El sector ganadero argentino está en transición hacia un modelo productivo orientado a satisfacer las demandas cambiantes del mercado internacional. Los compradores globales exigen animales de mayor tamaño y calibre, modificando así los parámetros de producción que la industria argentina debe respetar.

Especialistas del Ipcva explicaron en una jornada sectorial que la ganadería nacional requiere mantenerse sostenible e integrada en el comercio mundial. Para lograrlo, es imprescindible que los productores adapten sus sistemas hacia la crianza de ejemplares más grandes y de mejor calidad comercial.

La transformación que enfrenta la ganadería argentina no es un cambio menor. Implica decisiones sobre genética, alimentación, manejo sanitario y comercialización, todo orientado a alcanzar los objetivos de tamaño y calibre que demanda el mercado externo.

La industria reconoce que adaptarse a estas nuevas exigencias es fundamental para competir en igualdad de condiciones con otras potencias ganaderas.
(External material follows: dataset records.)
(** X18 on the nested squares: the corner [0] of the outer square stays
    where it is when the inner square moves. *)
Lemma displaceFromHulls_only_members_move_witness :
  displaceAll 0 (-4) [4; 5; 6; 7]%nat nestedHeap 0%nat = nestedHeap 0%nat.
Proof.
  apply (displaceFromHulls_only_members_move nestedHeap
           (displaceAll 0 (-4) [4; 5; 6; 7]%nat nestedHeap)
           outerEdges innerEdges [4; 5; 6; 7]%nat (Some 1)
           (Some {| x := 3; y := 2 |}) None).
  - vm_compute. reflexivity.
  - simpl. intros H. decompose [or] H; discriminate || assumption.
Defined.

(** X19 on the nested squares, with a ray that starts outside the outer
    square and points away from it. *)
Lemma displaceFromHulls_missed_ray_throws_witness :
  displaceFromHulls nestedHeap outerEdges innerEdges [4; 5; 6; 7]%nat (Some 1)
    (Some {| x := 7; y := 7 |}) (Some {| x := 8; y := 9 |})
  = Throws TypeError.
Proof.
  apply (displaceFromHulls_missed_ray_throws nestedHeap outerEdges innerEdges
           [4; 5; 6; 7]%nat (Some 1) (Some {| x := 7; y := 7 |})
           {| x := 8; y := 9 |}).
  - simpl. lia.
  - simpl. lia.
  - intros e He. simpl in He.
    destruct He as [<-|[<-|[<-|[<-|[]]]]]; vm_compute; reflexivity.
Defined.

(** X20 on a square and a smaller square that lies below it. *)
Lemma displaceFromHulls_apart_throws_witness :
  exists d,
    minDistanceVector apartHeap outerEdges {| x := 3; y := 2 |}
    = Returns (Some d)
    /\ displaceFromHulls apartHeap outerEdges innerEdges [4; 5; 6; 7]%nat
         None (Some {| x := 3; y := 2 |}) None
       = Throws TypeError.
Proof.
  destruct (displaceFromHulls_apart_throws apartHeap outerEdges innerEdges
              [4; 5; 6; 7]%nat None (Some {| x := 3; y := 2 |}))
    as (d & Hmin & Hthrows).
  - simpl. lia.
  - simpl. lia.
  - exists d. split; [exact Hmin|]. apply Hthrows.
    assert (Ed : d = {| vector := {| x := 0; y := -1 |};
                        edge := (1, 0)%nat |}).
    { assert (E : Returns (Some d)
                  = Returns (Some {| vector := {| x := 0; y := -1 |};
                                     edge := (1, 0)%nat |}))
        by (rewrite <- Hmin; vm_compute; reflexivity).
      now injection E. }
    subst d. intros q Hq. simpl in Hq.
    decompose [or] Hq; subst; try contradiction; vm_compute; reflexivity.
Defined.
(** [random.shuffle] rearranges: nothing is lost, nothing added. *)
Lemma shuffle_perm x g : fst (shuffle x g) ≡ₚ x.
Proof.
  unfold shuffle. generalize (length x - 1)%nat as i. intros i.
  revert x g. induction i as [|i IH]; intros x g; [reflexivity|].
  cbn [shuffle_from]. unfold randbelow. rewrite IH. apply swap_perm.
Qed.

Lemma is_empty_if (use : bool) (s : string) :
  is_empty s = false -> is_empty (if use then s else "") = negb use.
Proof. now destruct use. Qed.

Lemma is_empty_app (s t : string) : is_empty (s ++ t) = is_empty s && is_empty t.
Proof. now destruct s. Qed.

(** With a length of 8 or more and a set selected, a password comes out. *)
Lemma generate_password_ok (length : Z)
    (use_upper use_lower use_digits use_special : bool) (g : rng) :
  8 <= length -> use_upper || use_lower || use_digits || use_special = true ->
  exists password,
    fst (generate_password length use_upper use_lower use_digits use_special g)
    = Ok password
    /\ String.length password = Z.to_nat length
    /\ (forall c, In c (chars password) ->
        In c (chars ((if use_lower then ascii_lowercase else "")
                     ++ (if use_upper then ascii_uppercase else "")
                     ++ (if use_digits then digits else "")
                     ++ (if use_special then punctuation else ""))))
    /\ (use_lower = true ->
        exists c, In c (chars password) /\ In c (chars ascii_lowercase))
    /\ (use_upper = true ->
        exists c, In c (chars password) /\ In c (chars ascii_uppercase))
    /\ (use_digits = true ->
        exists c, In c (chars password) /\ In c (chars digits))
    /\ (use_special = true ->
        exists c, In c (chars password) /\ In c (chars punctuation)).
Proof.
  set (selected :=
    (if use_lower then ascii_lowercase else "")
    ++ (if use_upper then ascii_uppercase else "")
    ++ (if use_digits then digits else "")
    ++ (if use_special then punctuation else "")).
  unfold generate_password.
  intros H T. replace (length <? 8) with false by lia.
  rewrite !is_empty_if by reflexivity.
  replace (negb use_lower && negb use_upper && negb use_digits && negb use_special)
    with false
    by (destruct use_upper, use_lower, use_digits, use_special;
        try reflexivity; discriminate).
  cbv zeta.
  destruct (pick_ok use_lower ascii_lowercase [] g eq_refl)
    as (p1 & g1 & E1 & L1 & F1). rewrite E1.
  destruct (pick_ok use_upper ascii_uppercase ([] ++ p1) g1 eq_refl)
    as (p2 & g2 & E2 & L2 & F2). rewrite E2.
  destruct (pick_ok use_digits digits (([] ++ p1) ++ p2) g2 eq_refl)
    as (p3 & g3 & E3 & L3 & F3). rewrite E3.
  destruct (pick_ok use_special punctuation ((([] ++ p1) ++ p2) ++ p3) g3 eq_refl)
    as (p4 & g4 & E4 & L4 & F4). rewrite E4.
  fold selected.
  assert (Sel : is_empty selected = false).
  { subst selected.
    destruct use_upper, use_lower, use_digits, use_special;
      try reflexivity; discriminate. }
  set (picked := (((([] ++ p1) ++ p2) ++ p3) ++ p4)%list).
  destruct (fill_ok (Z.to_nat (length - Z.of_nat (List.length picked)))
              selected picked g4 Sel) as (extra & g5 & -> & Le & Fe).
  destruct (shuffle (picked ++ extra) g5) as [shuffled g6] eqn:Sh.
  assert (P : shuffled ≡ₚ (picked ++ extra)%list).
  { pose proof (shuffle_perm (picked ++ extra) g5) as P. now rewrite Sh in P. }
  cbn [fst]. eexists. split; [reflexivity|].
  rewrite list_ascii_of_string_of_list_ascii, length_of_chars.
  assert (Lp : (List.length picked <= 4)%nat).
  { subst picked. rewrite !length_app, L1, L2, L3, L4. simpl.
    destruct use_upper, use_lower, use_digits, use_special; simpl; lia. }
  split; [|split; [|repeat split]].
  + rewrite (Permutation_length P), length_app, Le. lia.
  + intros c Hc%list_elem_of_In. rewrite P in Hc. apply list_elem_of_In in Hc.
    apply in_app_iff in Hc as [Hc|Hc];
      [|now apply (proj1 (List.Forall_forall _ _) Fe)].
    subst picked selected. rewrite !in_app_iff in Hc. rewrite !chars_app, !in_app_iff.
    destruct Hc as [[[[[]|Hc]|Hc]|Hc]|Hc].
    * destruct use_lower; [|now destruct p1].
      left. now apply (proj1 (List.Forall_forall _ _) F1).
    * destruct use_upper; [|now destruct p2].
      right. left. now apply (proj1 (List.Forall_forall _ _) F2).
    * destruct use_digits; [|now destruct p3].
      right. right. left. now apply (proj1 (List.Forall_forall _ _) F3).
    * destruct use_special; [|now destruct p4].
      right. right. right. now apply (proj1 (List.Forall_forall _ _) F4).
  + intros ->. destruct p1 as [|c p1]; [discriminate|]. exists c. split.
    * apply list_elem_of_In. rewrite P. subst picked. set_solver.
    * now apply Forall_cons in F1 as [? _].
  + intros ->. destruct p2 as [|c p2]; [discriminate|]. exists c. split.
    * apply list_elem_of_In. rewrite P. subst picked. set_solver.
    * now apply Forall_cons in F2 as [? _].
  + intros ->. destruct p3 as [|c p3]; [discriminate|]. exists c. split.
    * apply list_elem_of_In. rewrite P. subst picked. set_solver.
    * now apply Forall_cons in F3 as [? _].
  + intros ->. destruct p4 as [|c p4]; [discriminate|]. exists c. split.
    * apply list_elem_of_In. rewrite P. subst picked. set_solver.
    * now apply Forall_cons in F4 as [? _].
Qed.

(** X12: [generate_password] raises [ValueError] exactly when the length is
    below 8 or no character set is selected (the length is tested first).
    Otherwise, whatever the random source gives, it returns a password of
    exactly [length] characters, all of them from the selected sets, with at
    least one character from each selected set. *)
Theorem generate_password_contract (length : Z)
    (use_upper use_lower use_digits use_special : bool) (g : rng) :
  let selected :=
    (if use_lower then ascii_lowercase else "")
    ++ (if use_upper then ascii_uppercase else "")
    ++ (if use_digits then digits else "")
    ++ (if use_special then punctuation else "") in
  let result :=
    fst (generate_password length use_upper use_lower use_digits use_special g) in
  (length < 8 ->
   result = Raise (ValueError "Password length should be at least 8 characters."))
  /\ (8 <= length -> use_upper || use_lower || use_digits || use_special = false ->
      result = Raise (ValueError "At least one character set must be selected."))
  /\ (8 <= length -> use_upper || use_lower || use_digits || use_special = true ->
      exists password,
        result = Ok password
        /\ String.length password = Z.to_nat length
        /\ (forall c, In c (chars password) -> In c (chars selected))
        /\ (use_lower = true ->
            exists c, In c (chars password) /\ In c (chars ascii_lowercase))
        /\ (use_upper = true ->
            exists c, In c (chars password) /\ In c (chars ascii_uppercase))
        /\ (use_digits = true ->
            exists c, In c (chars password) /\ In c (chars digits))
        /\ (use_special = true ->
            exists c, In c (chars password) /\ In c (chars punctuation))).
Proof.
  intros selected result. subst result. unfold generate_password.
  split; [|split].
  - intros H. now replace (length <? 8) with true by lia.
  - intros H F. replace (length <? 8) with false by lia.
    destruct use_upper, use_lower, use_digits, use_special; try discriminate.
    reflexivity.
  - intros H T. now apply generate_password_ok.
Qed.

Example generate_password_examples :
  fst (generate_password 10 true true true true (fun i => (7 * i + 3)%nat))
  = Ok "dK7FTM%07]"
  /\ fst (generate_password 8 false false true false (fun i => (i * i)%nat))
     = Ok "49591660"
  /\ fst (shuffle (chars "abcd") (fun i => 0%nat)) = chars "bcda".
Proof. repeat split. Qed.

(** X12 for ten characters of capitals and digits. *)
Lemma generate_password_contract_witness :
  exists password,
    fst (generate_password 10 true false true false (fun i => (7 * i + 3)%nat))
    = Ok password
    /\ String.length password = 10%nat.
Proof.
  destruct (proj2 (proj2 (generate_password_contract 10 true false true false
                            (fun i => (7 * i + 3)%nat)))
              ltac:(lia) eq_refl)
    as (password & E & L & _).
  exists password. split; [exact E|exact L].
Defined.

End GeneratorFacts.

(** * Properties of the handler of option (a) *)

Section HandlerFacts.

Import Str Menu Generator Handlers.

(** What [_yn] can end in, and that an answer costs a line. *)
Lemma yn_ends inp :
  match _yn inp with
  | (Ok _, rest) => (List.length rest < List.length inp)%nat
  | (Raise e, _) => e = SystemExit \/ e = EOFError
  end.
Proof.
  induction inp as [|value inp IH]; [now right|].
  cbn [_yn]. unfold _raw_value. case_bool_decide; [now left|].
  case_bool_decide; [cbn [List.length]; lia|].
  destruct (_yn inp) as [[b|e] rest]; [cbn [List.length]; lia|exact IH].
Qed.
El tamaño de los animales se ha posicionado como un criterio decisivo en las preferencias de los compradores internacionales.

Argentina tiene los recursos y la experiencia para realizar esta transición productiva. El desafío ahora es que la cadena ganadera completa trabaje de manera coordinada para implementar los cambios necesarios y mantener la ganadería nacional como referente global en los años venideros.